As these platforms move forward, we will see VR being integrated more completely into the way businesses interact with their consumers. As companies are looking for more interesting and effective ways to engage with their audiences, and as the technology advances, integration between the two will rapidly become the norm.
To get biometric feedback, algorithms calculate how your brain responds to stimuli providing data on posture, motion and gestures that can be translated into psychographics (grouping people according to their attitudes and tastes) and demographics. The power of this is extraordinary. If you consider the way Netflix uses its data to not only predict what will be successful, but increasingly to drive production and development, then the inclusion of VR into this process would have significant impact.
Netflix currently can see when you stop watching a show and what you watch next. With the inclusion of biometric feedback, it would be able to determine why as well.
Emotional response generation is a way of using VR to experience what may, for example, be a challenging scenario. Experiencing a difficult situation through VR may impact on, and inform, how we then view and respond to other people in a way that we never have been able to before. If we experience their difficulties, we may feel empathy, supporting us all to exhibit more positive or compassionate behaviours. Not necessarily entertainment, but certainly important. VR that allows people to walk a mile in someone else’s shoes could revolutionise HR, training and development.
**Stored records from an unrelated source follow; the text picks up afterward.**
(** [memcpy(dst + off, src, len)] with [dst] the pointer [maybe_grow] returned. *)
Definition append_bytes (dst : list membyte) (off : Z) (src : buf) (len : Z)
    : M heap (list membyte) :=
  if decide (len = 0) then mret dst else
  match src with
  | None => fail NullDeref
  | Some s => match copy_bytes s len with
              | None => fail OutOfBounds
              | Some v => match write_bytes dst off v with
                          | None => fail OutOfBounds
                          | Some dst' => mret dst'
                          end
              end
  end.

Fixpoint node_to_buf_rec (fuel : nat) (t p : ptr) : M heap unit :=
  match t, p, fuel with
  | None, _, _ | _, None, _ => mret tt
  | _, _, O => out_of_fuel
  | Some _, Some _, S fuel =>
      n ← load p;
      if decide (subnode_count n = 0) then
        if decide (val_len n = 0) then mret tt else
        x ← load_tree t;
        bs ← grow (data_buf x) (data_size x) (u64 (data_len x + val_len n));
        _ ← store_tree t (set_data_buf bs.1 bs.2);
        match bs.1 with
        | None => mret tt
        | Some dst =>
            dst' ← append_bytes dst (data_len x) (val_buf n) (val_len n);
            store_tree t (λ y, set_data_len (u64 (data_len y + val_len n)) (set_data_buf (Some dst') bs.2 y))
        end
      else
        for_loop (Z.to_nat (subnode_count n)) 0 (λ i,
          s ← read_subnode p i; node_to_buf_rec fuel t s)
  end.

Definition tree_to_buf (t : ptr) : M heap unit :=
  match t with
  | None => mret tt
  | Some _ =>
      x ← load_tree t;
      bs ← grow (data_buf x) (data_size x) 64;
      _ ← store_tree t (λ y, set_data_len 0 (set_data_buf bs.1 bs.2 y));
      with_fuel (λ f, node_to_buf_rec f t (root x))
  end.

Fixpoint node_get_recursion_edges_rec (fuel : nat) (t p : ptr) : M heap unit :=
  match t, p, fuel with
  | None, _, _ | _, None, _ => mret tt
  | _, _, O => out_of_fuel
  | Some _, Some _, S fuel =>
      n ← load p;
      if decide (subnode_count n = 0) then mret tt else
      for_loop (Z.to_nat (subnode_count n)) 0 (λ i,
        s ← read_subnode p i;
        match s with
        | None => mret tt
        | Some _ =>
            x ← load s;
            _ ← (if decide (id n = id x) then
                   ok ← request;       (* malloc(sizeof(edge_t)), unchecked *)
                   if (ok : bool) then
                     y ← load_tree t;
                     l ← seq_append (recursion_edge_list y) (Edge p s i);
                     store_tree t (set_recursion_edge_list l)
                   else fail NullDeref
                 else mret tt);
            node_get_recursion_edges_rec fuel t s
        end)
  end.

(** [list_create()]. *)
Definition seq_create {A} : M heap (option (list A)) :=
  ok ← request; mret (if (ok : bool) then Some [] else None).

Definition tree_get_recursion_edges (t : ptr) : M heap unit :=
  match t with
  | None => mret tt
  | Some _ =>
      l ← seq_create;
      _ ← store_tree t (set_recursion_edge_list l);
      x ← load_tree t;
      with_fuel (λ f, node_get_recursion_edges_rec f t (root x))
  end.

Fixpoint node_get_non_terminal_nodes_rec (fuel : nat) (t p : ptr) : M heap unit :=
  match t, p, fuel with
  | None, _, _ | _, None, _ => mret tt
  | _, _, O => out_of_fuel
  | Some _, Some q, S fuel =>
      n ← load p;
      if decide (id n = 0) then mret tt else
      y ← load_tree t;
      l ← seq_append (non_terminal_node_list y) q;
      _ ← store_tree t (set_non_terminal_node_list l);
      for_loop (Z.to_nat (subnode_count n)) 0 (λ i,
        s ← read_subnode p i; node_get_non_terminal_nodes_rec fuel t s)
  end.

Definition tree_get_non_terminal_nodes (t : ptr) : M heap unit :=
  match t with
  | None => mret tt
  | Some _ =>
      l ← seq_create;
      _ ← store_tree t (set_non_terminal_node_list l);
      x ← load_tree t;
      with_fuel (λ f, node_get_non_terminal_nodes_rec f t (root x))
  end.

(** The four [memcpy] calls that save the fixed-size fields of a node. *)
Definition node_header (n : node) : list Z :=
  le_bytes 4 (id n) ++ le_bytes 4 (rule_id n) ++ le_bytes 4 (subnode_count n) ++ le_bytes 4 (val_len n).
Lemma tree_get_recursion_edges_ok h T x p par t ls :
  trees h !! T = Some x → root x = Some p → shape true (nodes h) par p t ls → NoDup ls →
  wp (tree_get_recursion_edges (Some T)) h (λ _,
    tree_step T x (set_recursion_edge_list (Some (recursion_edges (nodes h) ls)) x) h).
Proof.
  intros Hx Hroot Hs Hnd. unfold tree_get_recursion_edges.
  apply (wp_fresh_list T x); [done|]. intros h1 S1. unfold with_fuel.
  pose proof (ts_nodes _ _ _ _ _ S1) as Hn. simpl. rewrite Hroot.
  change (wp (node_get_recursion_edges_rec (S (size (nodes h1))) (Some T) (Some p)) h1
    (λ _, tree_step T x (set_recursion_edge_list (Some (recursion_edges (nodes h) ls)) x) h)).
  eapply wp_mono; [eapply (recursion_edges_rec_ok t _ h1 par p ls T _ [])|].
  - by rewrite Hn.
  - done.
  - rewrite Hn. etrans; [by eapply shape_fuel|]. lia.
  - apply S1.
  - done.
  - intros [] h2 S2. rewrite Hn in S2. eapply tree_step_trans; [exact S1|]. exact S2.
Qed.
End Lists.

(** ** The lists have the lengths that [node_get_size] computes *)

Lemma shapes_sum chk m par ps subs lss (f : list loc → Z) (g : gtree → Z) :
  (∀ a b, f (a ++ b) = f a + f b) → f [] = 0 → shapes chk m par ps subs lss →
  (∀ j c tc l, ps !! j = Some (Some c) → subs !! j = Some (Some tc) → lss !! j = Some l →
     shape chk m par c tc l → f l = g tc) →
  f (concat lss) = sum_subs g subs.
Proof.
  intros Happ Hnil Hs. induction Hs as [|o ot l ps subs lss Ho Hs IH]; intros Hf; [done|].
  unfold sum_subs in *. simpl. rewrite Happ, IH by (intros j; apply (Hf (S j))). f_equal.
  destruct o as [c|], ot as [tc|]; simpl in Ho; try done; [by eapply (Hf 0%nat)|by subst].
Qed.
(* ===== verification/TreeCounts.v ===== *)
(** * TreeCounts: how exchanging a subtree changes the sizes of a tree *)

From S2P Require Import Prelude Buffer Utils Tree TreeSpec TreeNodes TreeSizes TreeText TreePaths GrammarTypes TreeLists TreePicks.

(** ** Recomputing the cached sizes changes no count *)

Lemma map_recount_sum f subs :
  (∀ s, Some s ∈ subs → f (recount s) = f s) → sum_subs f (map (option_map recount) subs) = sum_subs f subs.
Proof.
  unfold sum_subs. induction subs as [|o subs IH]; intros Hf; [done|]. simpl.
  rewrite IH by (intros s Hs; apply Hf; by right). destruct o as [s|]; [|done]. simpl. by rewrite Hf by left.
Qed.

Lemma count_nt_recount t : count_nt (recount t) = count_nt t.
Proof.
  induction t as [i r v a b subs IH] using gtree_ind'. set (t := GNode i r v a b subs) in *.
  destruct (decide (gid t = 0)) as [Hid|Hid]; [rewrite !count_nt_zero by (by rewrite ?gid_recount); done|].
  rewrite (count_nt_eq (recount t)), (count_nt_eq t) by (by rewrite ?gid_recount). f_equal.
  rewrite recount_eq. simpl. apply map_recount_sum. intros s Hs.
  rewrite Forall_forall in IH. by apply (IH (Some s)).
Qed.

Lemma count_edges_recount t : count_edges (recount t) = count_edges t.
Proof.
  induction t as [i r v a b subs IH] using gtree_ind'. set (t := GNode i r v a b subs) in *.
  destruct (decide (gid t = 0)) as [Hid|Hid]; [rewrite !count_edges_zero by (by rewrite ?gid_recount); done|].
  rewrite (count_edges_eq (recount t)), (count_edges_eq t) by (by rewrite ?gid_recount).
  rewrite recount_eq. simpl. apply map_recount_sum. intros s Hs. unfold edge_weight. rewrite gid_recount. f_equal.
  rewrite Forall_forall in IH. by apply (IH (Some s)).
Qed.

Lemma counted_recount t : counted (recount t).
Proof.
  unfold counted. induction t as [i r v a b subs IH] using gtree_ind'. set (t := GNode i r v a b subs) in *.
  rewrite (recount_eq (recount t)), count_nt_recount, count_edges_recount. rewrite (recount_eq t). cbn [gid grule gval gsubs].
  f_equal. cbn [gsubs t]. induction IH as [|o subs Ho _ IHs]; [done|]. simpl. f_equal; [|done].
  destruct o as [s|]; [|done]. simpl in *. by rewrite Ho.
Qed.

Lemma yield_recount t : yield (recount t) = yield t.
Proof.
  induction t as [i r v a b subs IH] using gtree_ind'. destruct subs as [|o subs]; [done|].
  rewrite !yield_eq by done. rewrite recount_eq. cbn [gsubs]. induction IH as [|o' subs' Ho _ IHs]; [done|].
  simpl. f_equal; [|done]. destruct o' as [s|]; [|done]. exact Ho.
Qed.

Lemma typed_recount productions t : ∀ s, typed productions s t → typed productions s (recount t).
Proof.
  induction t as [i r w a b subs IH] using gtree_ind'. intros s Ht.
  inversion Ht as [|? ? ? ? syms ts Hi Hr Hp Hts]; subst; [constructor|].
  rewrite recount_eq. cbn [gid grule gval gsubs].
  replace (map (option_map recount) (Some <$> ts)) with (Some <$> (recount <$> ts)) by (rewrite <- !list_fmap_compose; done).
  econstructor; [done|done|done|]. apply Forall2_fmap_r. rewrite Forall_fmap in IH. clear Hp Ht.
  induction Hts as [|s t syms ts Hs _ IHts]; [constructor|]. apply Forall_cons in IH as [IH1 IH2].
  constructor; [by apply IH1|by apply IHts].
Qed.

(** ** Exchanging a subtree *)

Lemma sum_subs_insert f subs j s u :
  subs !! j = Some (Some s) → sum_subs f (<[j := Some u]> subs) = sum_subs f subs - f s + f u.
Proof.
  unfold sum_subs. revert j. induction subs as [|o subs IH]; intros [|j] Hj; simpl in *; [done|done| |].
  - injection Hj as ->. lia.
  - rewrite (IH j Hj). lia.
Qed.

Section Counts.
Context (productions : Z → list (list symbol)).

Lemma typed_child s t j c : typed productions s t → gsubs t !! j = Some (Some c) → gid t ≠ 0 ∧ ∃ s', typed productions s' c.
Proof.
  intros Ht Hj. inversion Ht as [|? ? ? ? syms ts Hi Hr Hp Hts]; subst; [done|]. simpl in *. split; [done|].
  rewrite list_lookup_fmap in Hj. destruct (ts !! j) as [c'|] eqn:Hc; [|done]. injection Hj as ->.
  destruct (Forall2_lookup_r _ _ _ _ _ Hts Hc) as (s' & _ & ?). by exists s'.
Qed.

Lemma gsubs_gput t j π s u : gsubs t !! j = Some (Some s) → gput t (j :: π) u = set_gsubs (<[j := Some (gput s π u)]> (gsubs t)) t.
Proof. intros Hj. simpl. by rewrite Hj. Qed.

Lemma count_nt_gput π : ∀ t s v u, typed productions s t → gget t π = Some v →
  count_nt (gput t π u) = count_nt t - count_nt v + count_nt u.
Proof.
  induction π as [|j π IH]; intros t s v u Ht Hg; [simpl in *; injection Hg as ->; lia|].
  simpl in Hg. destruct (gsubs t !! j) as [[c|]|] eqn:Hj; try done.
  destruct (typed_child s t j c Ht Hj) as [Hid [s' Hc]]. rewrite (gsubs_gput _ _ _ c) by done.
  rewrite (count_nt_eq (set_gsubs _ t)), (count_nt_eq t) by done. simpl gsubs.
  rewrite (sum_subs_insert _ _ _ c) by done. rewrite (IH c s' v u) by done. lia.
Qed.

Lemma count_edges_gput π : ∀ t s v u, typed productions s t → gget t π = Some v → gid u = gid v →
  count_edges (gput t π u) = count_edges t - count_edges v + count_edges u.
Proof.
  induction π as [|j π IH]; intros t s v u Ht Hg Huv; [simpl in *; injection Hg as ->; lia|].
  simpl in Hg. destruct (gsubs t !! j) as [[c|]|] eqn:Hj; try done.
  destruct (typed_child s t j c Ht Hj) as [Hid [s' Hc]]. rewrite (gsubs_gput _ _ _ c) by done.
  rewrite (count_edges_eq (set_gsubs _ t)), (count_edges_eq t) by done. simpl gsubs. simpl gid.
  rewrite (sum_subs_insert _ _ _ c) by done. unfold edge_weight.
  rewrite (gid_gput c π u v) by done. rewrite (IH c s' v u) by done. lia.
Qed.
End Counts.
VR is developing rapidly and is only going to become more and more relevant to medicine, education, retail and tech. The technology is here, and moving forward, it has to become an integral part of business models large and small.
We would predict that it will become as incorporated into the day to day business world as the internet, digital marketing and social media. Businesspeople over a certain age can remember when the internet was new, and the question of ‘why would I want to advertise online’ was a genuine and reasonable one.
Companies which foresaw the opportunities gained a significant advantage over those that lagged behind. But probably more importantly, there was a whole slew of companies that raced into the digital arena with no idea of what they were doing. The dotcom boom and bust was full of companies whose only real business model was to ‘be on the internet’.
Now VR (and AR) are probably as the same stage, from an adoption perspective, as the internet was 10 years ago. The difference is the rate of change is much faster, the technology is changing fast, and the time from early to late adoption is far shorter.
So, businesses that are investing now, and getting the best advice, will benefit.
Imagine not having a website in today’s world. Three years from now, that will be the position on VR.